Data-Driven Chance Constrained Programs over Wasserstein Balls

TL;DR

This paper introduces an exact reformulation for data-driven chance constrained programs over Wasserstein balls, enabling more efficient optimization by converting them into mixed-integer conic or linear programs.

Contribution

It provides a novel deterministic reformulation for chance constrained programs over Wasserstein balls, including special cases that simplify to mixed-integer linear programs.

Findings

Reformulation as mixed-integer conic programs for general Wasserstein balls.

Special case reformulation as mixed-integer linear programs for 1-norm and infinity-norm balls.
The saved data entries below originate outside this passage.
(* ===== verification/SocketMsg.v ===== *)
(** * Messages with vectors: sendmsg, recvmsg, sendmmsg, recvmmsg

    net/socket.c: the calls that take a message header, or an array of them, from
    user memory.  The state [mst] adds to the world of SocketCore what these calls
    also use: the bytes that control messages take from the socket's option memory,
    and the pending error of the protocol socket.

    For each message a [msg_env] says what user memory holds and what the calls made
    for it answer.  The code for 32-bit callers reads the header with
    get_compat_msghdr, which is an answer as well. *)

From Stdlib Require Import ZArith Lia.
From stdpp Require Import base numbers list gmap strings.
From S2P Require Import Prelude SocketFairness SocketCore SocketSyscalls.

Module SocketMsg.
Import SocketFairness SocketCore SocketSyscalls.

(** ** Data *)

Definition UIO_MAXIOV : Z := 1024.
Definition ENOBUFS : Z := 105.
Definition EMSGSIZE : Z := 90.
Definition INT_MAX : Z := 2 ^ 31 - 1.
Definition UINT_MAX : Z := 2 ^ 32 - 1.
Definition MSG_OOB : Z := 1.
Definition MSG_EOR : Z := 128.
Definition MSG_ERRQUEUE : Z := 0x2000.
Definition MSG_WAITFORONE : Z := 0x10000.
Definition MSG_BATCH : Z := 0x40000.
Definition MSG_CMSG_CLOEXEC : Z := 0x40000000.
Definition MSG_CMSG_COMPAT : Z := 0x80000000.

Definition has_flag (flag flags : Z) : bool := negb (Z.land flag flags =? 0).

(** struct user_msghdr; the name is NULL, or what user memory holds there. *)
Record user_msghdr := UserMsghdr {
  um_name : option (option (list Z));
  um_namelen : Z;                      (** int *)
  um_iovlen : Z;                       (** size_t *)
  um_controllen : Z;                   (** size_t *)
  um_flags : Z }.

(** struct msghdr of the kernel. *)
Record kmsg := KMsg { km_hdr : msghdr; km_controllen : Z; km_flags : Z }.

Record used_address_t := UsedAddress { ad_name : list Z; ad_len : Z }.

Record msg_env := MsgEnv {
  me_user : option user_msghdr;        (** [None]: cannot be read *)
  me_audit : Z;
  me_import : Z;                       (** import_iovec: the bytes, or an error *)
  me_compat : Z + kmsg;                (** get_compat_msghdr *)
  me_compat_ctl : Z + (Z * bool);      (** control messages of a 32-bit caller: the length and whether memory was taken *)
  me_ctl_mem : bool;                   (** sock_kmalloc *)
  me_ctl_copy : bool;
  me_sec : Z;                          (** the security hook *)
  me_send : Z → msghdr → Z * msghdr;   (** the protocol, by flags *)
  me_recv : Z → msghdr → Z * msghdr;
  me_recv_flags : Z;                   (** what the protocol adds to msg_flags *)
  me_recv_ctl : Z;                     (** the control bytes that it wrote *)
  me_uaddr : user_addr;                (** the memory for the address of the sender *)
  me_put : Z;                          (** put_user of the length, the flags, the control length *)
  me_put_flags : Z;
  me_put_ctl : Z;
  me_now : Z }.                        (** the time after the message, in nanoseconds *)

Record mst := Mst {
  ms_world : world;
  ms_omem : Z;                         (** sk_omem_alloc *)
  ms_err : Z }.                        (** sk_err *)

Definition liftw {A} (m : wst A) : st mst A := λ s,
  match m (ms_world s) with Some (a, w) => Some (a, Mst w (ms_omem s) (ms_err s)) | None => None end.

Definition charge_omem (n : Z) : st mst unit := modify (λ s, Mst (ms_world s) (ms_omem s + n) (ms_err s)).
Definition set_err (e : Z) : st mst unit := modify (λ s, Mst (ms_world s) (ms_omem s) e).

(** ** The header *)

(** [save_addr]: the address is returned by reference, not read.  [kaddr] is the
    buffer behind [kmsg->msg_name]. *)
Definition __copy_msghdr_from_user (e : msg_env) (save_addr : bool) (kaddr : list Z) : Z + kmsg :=
  match me_user e with
  | None => inl (- EFAULT)
  | Some msg =>
      let namelen := match um_name msg with None => 0 | Some _ => um_namelen msg end in
      if namelen <? 0 then inl (- EINVAL)
      else
        let namelen := if SOCKADDR_STORAGE <? namelen then SOCKADDR_STORAGE else namelen in
        let name :=
          match um_name msg with
          | Some a =>
              if namelen =? 0 then inr (None, 0)
              else if save_addr then inr (Some kaddr, namelen)
              else
                let '(err, k) := move_addr_to_kernel a (me_audit e) namelen kaddr in
                if err <? 0 then inl err else inr (Some k, namelen)
          | None => inr (None, 0)
          end in
        match name with
        | inl err => inl err
        | inr (name, namelen) =>
            if UIO_MAXIOV <? um_iovlen msg then inl (- EMSGSIZE)
            else inr (KMsg (Msg name namelen 0) (um_controllen msg) (um_flags msg))
        end
  end.

Definition copy_msghdr_from_user (e : msg_env) (save_addr : bool) (kaddr : list Z) : Z + kmsg :=
  match __copy_msghdr_from_user e save_addr kaddr with
  | inl err => inl err
  | inr k =>
      if me_import e <? 0 then inl (me_import e)
      else inr (KMsg (Msg (msg_name (km_hdr k)) (msg_namelen (km_hdr k)) (me_import e)) (km_controllen k) (km_flags k))
  end.

Definition sendmsg_copy_msghdr (e : msg_env) (flags : Z) (kaddr : list Z) : Z + kmsg :=
  if has_flag MSG_CMSG_COMPAT flags then me_compat e else copy_msghdr_from_user e false kaddr.

Definition recvmsg_copy_msghdr (e : msg_env) (flags : Z) (kaddr : list Z) : Z + kmsg :=
  if has_flag MSG_CMSG_COMPAT flags then me_compat e else copy_msghdr_from_user e true kaddr.

(** ** sendmsg *)

(** sizeof(struct cmsghdr) + 20 *)
Definition CTL_SIZE : Z := 36.

(** The control messages: an error, or the bytes of memory that they take. *)
Definition copy_control (e : msg_env) (flags ctl_len : Z) : st mst (Z + Z) :=
  if has_flag MSG_CMSG_COMPAT flags && negb (ctl_len =? 0) then
    match me_compat_ctl e with
    | inl err => mret (inl err)
    | inr (ctl_len, heap) => if (heap : bool) then charge_omem ctl_len ;; mret (inr ctl_len) else mret (inr 0)
    end
  else if negb (ctl_len =? 0) then
    if CTL_SIZE <? ctl_len then
      if negb (me_ctl_mem e) then mret (inl (- ENOBUFS))
      else
        charge_omem ctl_len ;;
        if negb (me_ctl_copy e) then charge_omem (- ctl_len) ;; mret (inl (- EFAULT)) else mret (inr ctl_len)
    else if negb (me_ctl_copy e) then mret (inl (- EFAULT)) else mret (inr 0)
  else mret (inr 0).

(** Whether the message goes to the address of the previous one. *)
Definition same_address (used : option used_address_t) (msg : msghdr) : option bool :=
  match used, msg_name msg with
  | Some u, Some name =>
      if negb (ad_len u =? msg_namelen msg) then Some false
      else
        a ← bytes_at (ad_name u) 0 (ad_len u);
        b ← bytes_at name 0 (ad_len u);
        Some (bool_decide (a = b))
  | _, _ => Some false
  end.

(** The address of a message that was sent. *)
Definition remember (used : option used_address_t) (msg : msghdr) : option (option used_address_t) :=
  match used with
  | None => Some None
  | Some u =>
      match msg_name msg with
      | Some name =>
          b ← bytes_at name 0 (msg_namelen msg);
          n ← put_at (ad_name u) 0 b;
          Some (Some (UsedAddress n (msg_namelen msg)))
      | None => Some (Some (UsedAddress (ad_name u) (msg_namelen msg)))
      end
  end.

Definition ____sys_sendmsg (mem : bool) (pid id : Z) (e : msg_env) (msg_sys : kmsg) (flags : Z)
    (used_address : option used_address_t) (allowed_msghdr_flags : Z) : st mst (Z * msghdr * option used_address_t) :=
  if INT_MAX <? km_controllen msg_sys then mret (- ENOBUFS, km_hdr msg_sys, used_address)
  else
    let flags := Z.lor flags (Z.land (km_flags msg_sys) allowed_msghdr_flags) in
    c ← copy_control e flags (km_controllen msg_sys);
    match c with
    | inl err => mret (err, km_hdr msg_sys, used_address)
    | inr heap =>
        flags ← liftw (msg_flags id flags);
        same ← lift (same_address used_address (km_hdr msg_sys));
        r ← (if (same : bool) then
               r ← liftw (sock_sendmsg_nosec (me_send e flags) id (km_hdr msg_sys));
               mret (r, used_address)
             else
               r ← liftw (__sock_sendmsg mem (me_sec e) (me_send e flags) pid id (km_hdr msg_sys));
               used_address ← (if 0 <=? r.1 then lift (remember used_address r.2) else mret used_address);
               mret (r, used_address));
        charge_omem (- heap) ;;
        mret (r.1.1, r.1.2, r.2)
    end.

(** [address] is 128 bytes on the stack. *)
Definition ___sys_sendmsg (mem : bool) (pid id : Z) (e : msg_env) (flags : Z) (used_address : option used_address_t)
    (allowed_msghdr_flags : Z) : st mst (Z * msghdr * option used_address_t) :=
  match sendmsg_copy_msghdr e flags addr0 with
  | inl err => mret (err, Msg None 0 0, used_address)
  | inr msg_sys => ____sys_sendmsg mem pid id e msg_sys flags used_address allowed_msghdr_flags
  end.

Definition __sys_sendmsg_sock (mem : bool) (pid id : Z) (e : msg_env) (msg : kmsg) (flags : Z) : st mst Z :=
  r ← ____sys_sendmsg mem pid id e msg flags None 0;
  mret r.1.1.

Definition __sys_sendmsg (shared mem : bool) (pid fd : Z) (e : msg_env) (flags : Z) (forbid_cmsg_compat : bool) : st mst Z :=
  if forbid_cmsg_compat && has_flag MSG_CMSG_COMPAT flags then mret (- EINVAL)
  else
    r ← liftw (sockfd_lookup_light shared pid fd);
    match r with
    | inr err => mret err
    | inl (id, needed) =>
        r ← ___sys_sendmsg mem pid id e flags None 0;
        liftw (sock_put_light pid id needed) ;;
        mret r.1.1
    end.

(** ** sendmmsg *)

(** The loop over the messages [idx]: the number sent, the last error, and the
    lengths stored in user memory.  The last message of the array gets [oflags]. *)
Fixpoint sendmmsg_loop (mem : bool) (pid id : Z) (es : Z → msg_env) (vlen flags oflags : Z) (idx : list Z)
    (used : option used_address_t) (datagrams : Z) (lens : list Z) : st mst (Z * Z * list Z) :=
  match idx with
  | [] => mret (datagrams, 0, lens)
  | i :: idx =>
      let flags := if i =? vlen - 1 then oflags else flags in
      r ← ___sys_sendmsg mem pid id (es i) flags used MSG_EOR;
      let '(err, msg_sys, used) := r in
      if err <? 0 then mret (datagrams, err, lens)
      else if negb (me_put (es i) =? 0) then mret (datagrams, me_put (es i), lens)
      else if negb (msg_left msg_sys =? 0) then mret (datagrams + 1, 0, lens ++ [err])
      else sendmmsg_loop mem pid id es vlen flags oflags idx used (datagrams + 1) (lens ++ [err])
  end.

Definition __sys_sendmmsg (shared mem : bool) (pid fd : Z) (es : Z → msg_env) (vlen flags : Z) (forbid_cmsg_compat : bool) :
    st mst (Z * list Z) :=
  if forbid_cmsg_compat && has_flag MSG_CMSG_COMPAT flags then mret (- EINVAL, [])
  else
    let vlen := if UIO_MAXIOV <? vlen then UIO_MAXIOV else vlen in
    r ← liftw (sockfd_lookup_light shared pid fd);
    match r with
    | inr err => mret (err, [])
    | inl (id, needed) =>
        r ← sendmmsg_loop mem pid id es vlen (Z.lor flags MSG_BATCH) flags (seqZ 0 vlen)
              (Some (UsedAddress (replicate 128 0) UINT_MAX)) 0 [];
        liftw (sock_put_light pid id needed) ;;
        let '(datagrams, err, lens) := r in
        mret (if negb (datagrams =? 0) then datagrams else err, lens)
    end.

(** ** recvmsg *)

(** What a received message leaves in user memory: the address with its length,
    the flags, the length of the control messages. *)
Record user_result := UserResult {
  ur_addr : list Z;
  ur_addrlen : option Z;
  ur_flags : option Z;
  ur_controllen : option Z }.

Definition no_result : user_result := UserResult [] None None None.

(** [uaddr] is [None] for NULL. *)
Definition ____sys_recvmsg (mem : bool) (jiffies pid id : Z) (e : msg_env) (uaddr : option user_addr) (left flags : Z)
    (nosec : bool) : st mst (Z * Z * user_result) :=
  let out_flags := Z.land flags (Z.lor MSG_CMSG_CLOEXEC MSG_CMSG_COMPAT) in
  flags ← liftw (msg_flags id flags);
  r ← liftw (if nosec then sock_recvmsg_nosec (me_recv e flags) id (Msg (Some addr0) 0 left)
             else sock_recvmsg mem jiffies (me_sec e) (me_recv e flags) pid id (Msg (Some addr0) 0 left));
  let '(err, msg_sys) := r in
  let out_flags := Z.lor out_flags (me_recv_flags e) in
  if err <? 0 then mret (err, out_flags, no_result)
  else
    let len := err in
    a ← (match uaddr with
         | None => mret (0, [], None)
         | Some u => lift (move_addr_to_user (default [] (msg_name msg_sys)) (msg_namelen msg_sys) (me_audit e) u)
         end);
    let '(err, addr, addrlen) := a in
    if err <? 0 then mret (err, out_flags, UserResult addr addrlen None None)
    else if negb (me_put_flags e =? 0) then mret (me_put_flags e, out_flags, UserResult addr addrlen None None)
    else
      let user_flags := Z.land out_flags (u32 (Z.lnot MSG_CMSG_COMPAT)) in
      if negb (me_put_ctl e =? 0) then mret (me_put_ctl e, out_flags, UserResult addr addrlen (Some user_flags) None)
      else mret (len, out_flags, UserResult addr addrlen (Some user_flags) (Some (me_recv_ctl e))).

(** The memory for the address when the header names one. *)
Definition msg_uaddr (e : msg_env) : option user_addr :=
  match me_user e with
  | Some msg => match um_name msg with Some _ => Some (me_uaddr e) | None => None end
  | None => None
  end.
Outperforms existing data-driven optimization methods in numerical experiments.

Abstract

We provide an exact deterministic reformulation for data-driven chance constrained programs over Wasserstein balls. For individual chance constraints as well as joint chance constraints with right-hand side uncertainty, our reformulation amounts to a mixed-integer conic program. In the special case of a Wasserstein ball with the $1$-norm or the $\infty$-norm, the cone is the nonnegative orthant, and the chance constrained program can be reformulated as a mixed-integer linear program. Our reformulation compares favourably to several state-of-the-art data-driven optimization schemes in our numerical experiments.